Notable in recent months have been pronounced swings in currency markets. Unhedged, these can materially influence investment returns, for better or worse. For instance, in September, US dollar returns for sterling and euro-based investors were greatly enhanced by US dollar strength. Conversely, returns for US-based investors in Europe were negatively impacted by the relative strength of the US dollar versus the euro.
However, as well as presenting risk, currency movements can be played to advantage, to both enhance portfolio returns and reduce volatility. Through pair trades, we identify opportunities to exploit the relative merits of two selected currencies on our long-term investment view, looking to profit from persistent structural and economic disparities across the globe.
While the extreme volatility seen in forex markets in September was unusual, it serves to highlight this investment opportunity. For example, our long US dollar positions versus the euro and Japanese yen delivered handsome returns over the month, following the rapid appreciation of the US dollar in relation to other major currencies.

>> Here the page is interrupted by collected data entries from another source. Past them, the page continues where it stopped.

Lemma BuildBatchGroup_loop_ok a wm first_sync q0 first max q : NoDup q -> Zlength (asked a q) < 2 ^ 31 ->
  (forall id, id ∈ q -> exists w, wm !! id = Some w /\
     match w_batch w with None => has_batch a id = false | Some b => has_batch a id = true /\ exists sq, b = batch_bytes sq (asked_by a id) end) ->
  forall rest p l g, q = p ++ l :: rest -> g_last g = l -> grouped_in a first (g_in_tmp g) (g_tmp g) (p ++ [l]) -> asked_by a first `prefix_of` asked a (p ++ [l]) ->
  exists g', BuildBatchGroup_loop wm first_sync (batch_bytes q0 (asked_by a first)) max g rest = Some g' /\ g_last g' ∈ q /\
    grouped_in a first (g_in_tmp g') (g_tmp g') (group (g_last g') q).
Proof.
  intros Hnd Hcnt Hw. induction rest as [|id rest IH]; intros p l g Eq El Hg Hpre; cbn [BuildBatchGroup_loop].
  all: assert (l ∉ p) as Hlp by (subst q; apply NoDup_app in Hnd as (_ & Hd & _); intros Hp; apply (Hd l Hp); left).
  all: assert (g_last g ∈ q /\ grouped_in a first (g_in_tmp g) (g_tmp g) (group (g_last g) q)) as Hstop
    by (subst q l; split; [apply elem_of_app; right; left|by rewrite group_split]).
  { exists g. done. }
  destruct (Hw id) as (w & -> & Hb); [subst q; apply elem_of_app; do 2 right; left|]. bind_simpl.
  destruct (w_sync w && negb first_sync); [by exists g|].
  assert (q = (p ++ [l]) ++ id :: rest) as Eq' by (rewrite Eq, <- app_assoc; done).
  assert (asked a ((p ++ [l]) ++ [id]) = asked a (p ++ [l]) ++ asked_by a id) as Easked by (by rewrite asked_app, asked_one).
  assert (Zlength (asked a ((p ++ [l]) ++ [id])) < 2 ^ 31) as Hc by (apply (asked_prefix_count _ _ rest); replace (((p ++ [l]) ++ [id]) ++ rest) with q by (rewrite Eq', <- (app_assoc (p ++ [l])); done); done).
  assert (asked_by a first `prefix_of` asked a ((p ++ [l]) ++ [id])) as Hpre' by (rewrite Easked; by apply prefix_app_r).
  assert (Zlength (asked_by a first) < 2 ^ 31) as Hc0. { destruct Hpre' as [k Ek]. rewrite Ek, Zlength_app in Hc. pose proof (Zlength_nonneg k). lia. }
  destruct (w_batch w) as [b|].
  - destruct Hb as [_ [sq ->]]. destruct (_ >? _); [by exists g|].
    set (tmp := if g_in_tmp g then _ else _).
    assert (tmp = Some (batch_bytes 0 (asked a (p ++ [l])))) as ->.
    { subst tmp. unfold grouped_in in Hg. destruct (g_in_tmp g); [by rewrite Hg|]. destruct Hg as [-> ->]. change (negb (Count WriteBatch_new =? 0)) with false. cbv iota.
      rewrite build_new. by rewrite Append_ok. }
    bind_simpl. rewrite Append_ok by (by rewrite <- Easked). bind_simpl. apply (IH (p ++ [l]) id); [done|done|cbn; by rewrite Easked|done].
  - apply (IH (p ++ [l]) id); [done|done| |done]. apply no_batch_asked in Hb. cbn [g_in_tmp g_tmp]. unfold grouped_in in *. rewrite Easked, Hb, app_nil_r. done.
Qed.

Lemma BuildBatchGroup_ok a (s : sys) id b : queue_ok s -> calls_ok a s -> Zlength (asked a (writers_ (db s))) < 2 ^ 31 ->
  head (writers_ (db s)) = Some id -> ws s !! id = Some b -> is_Some (w_batch b) -> tmp_batch_ (db s) = WriteBatch_new ->
  exists g, BuildBatchGroup (db s) (ws s) = Some g /\ g_last g ∈ writers_ (db s) /\
    grouped_in a id (g_in_tmp g) (g_tmp g) (group (g_last g) (writers_ (db s))).
Proof.
  intros Hq Hcs Hcnt Hh Hid [fb Hfb] Htmp. unfold BuildBatchGroup. rewrite Hh. bind_simpl. rewrite Hid. bind_simpl. rewrite Hfb. bind_simpl.
  pose proof (c_batch a s Hcs id b Hid) as Hb. rewrite Hfb in Hb. destruct Hb as [_ [q0 ->]]. rewrite Htmp.
  assert (exists q, writers_ (db s) = id :: q) as [q Eq] by (destruct (writers_ (db s)); [done|]; injection Hh as ->; eauto).
  assert (tail (writers_ (db s)) = q) as -> by (by rewrite Eq).
  apply (fun H1 H2 H3 => BuildBatchGroup_loop_ok a (ws s) (w_sync b) q0 id _ _ H1 H2 H3 q [] id); [apply q_nodup, Hq|done| |done|done|..].
  - intros y Hy. destruct (q_in s Hq y Hy) as (w & Ew & _). exists w. split; [done|]. by apply (c_batch a s Hcs).
  - split; [done|apply asked_one].
  - cbn [app]. by rewrite asked_one.
Qed.

(** ** The leader *)

(** It neither applies nor finishes a group. *)
Definition idle (th : thread) : Prop := match th with Woken | MakingRoom _ _ | WaitingBg _ _ => True | _ => False end.

Lemma leader_is (s : sys) id th : head (writers_ (db s)) = Some id -> threads s !! id = Some th -> leader s = Some (id, th).
Proof. intros Hh Ht. unfold leader. rewrite Hh. bind_simpl. by rewrite Ht. Qed.

Lemma leader_none (s : sys) : writers_ (db s) = [] -> leader s = None.
Proof. intros Hq. unfold leader. by rewrite Hq. Qed.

These movements stemmed primarily from the contrasting economies of the US, Europe and Japan, and the divergent monetary responses of their respective central banks. At one end of the scale, the US economic recovery continues to gather pace, stirring speculation over the likely timing of the first interest rate rise since June 2006. Meanwhile, the still languishing economies of Europe and Japan clearly require many more years of easy monetary policy to revive growth and fend off deflation. These economic and monetary dissociations are manifesting in exchange rate movements.
We can also use currency pairs to take advantage of developing market trends. For instance, the Canadian dollar is closely correlated with global oil and mineral prices. By taking a long US dollar/short Canadian dollar position, we can benefit from the continued fall in commodity prices and associated weakness in the Canadian economy. As well as improving portfolio returns, this particular strategy provides an effective shield against flagging global growth expectations, helping to dampen portfolio volatility.
We find similarly compelling opportunities outside the major currencies. Our long rupee/short euro position is predicated on India's improving economic and political prospects, following recent elections. We expect the new government's aggressive structural reforms and counter-inflation measures will, if successful, restore India's economic and political credibility, while also making India more resilient to US rate rises. This should translate into rupee appreciation. By contrast, Europe's need for ongoing monetary support implies further euro weakness for some years to come.
Elsewhere, we made a profit on our currency pair preferring the US dollar versus the New Zealand dollar. Our analysis showed the NZ dollar to be overvalued on a number of metrics and we believed that widely-anticipated rate rises were unlikely to materialise. Our stance was subsequently rewarded when the Reserve Bank of New Zealand expressed its view that the exchange rate was "unjustified and unsustainable", driving the NZ dollar sharply lower.
A currency allocation can therefore offer an effective means of enhancing investment returns and reducing portfolio volatility. In particular, for investors looking to spread risk in the portfolio, currency offers genuine diversification benefits, on account of its low correlation with other asset classes.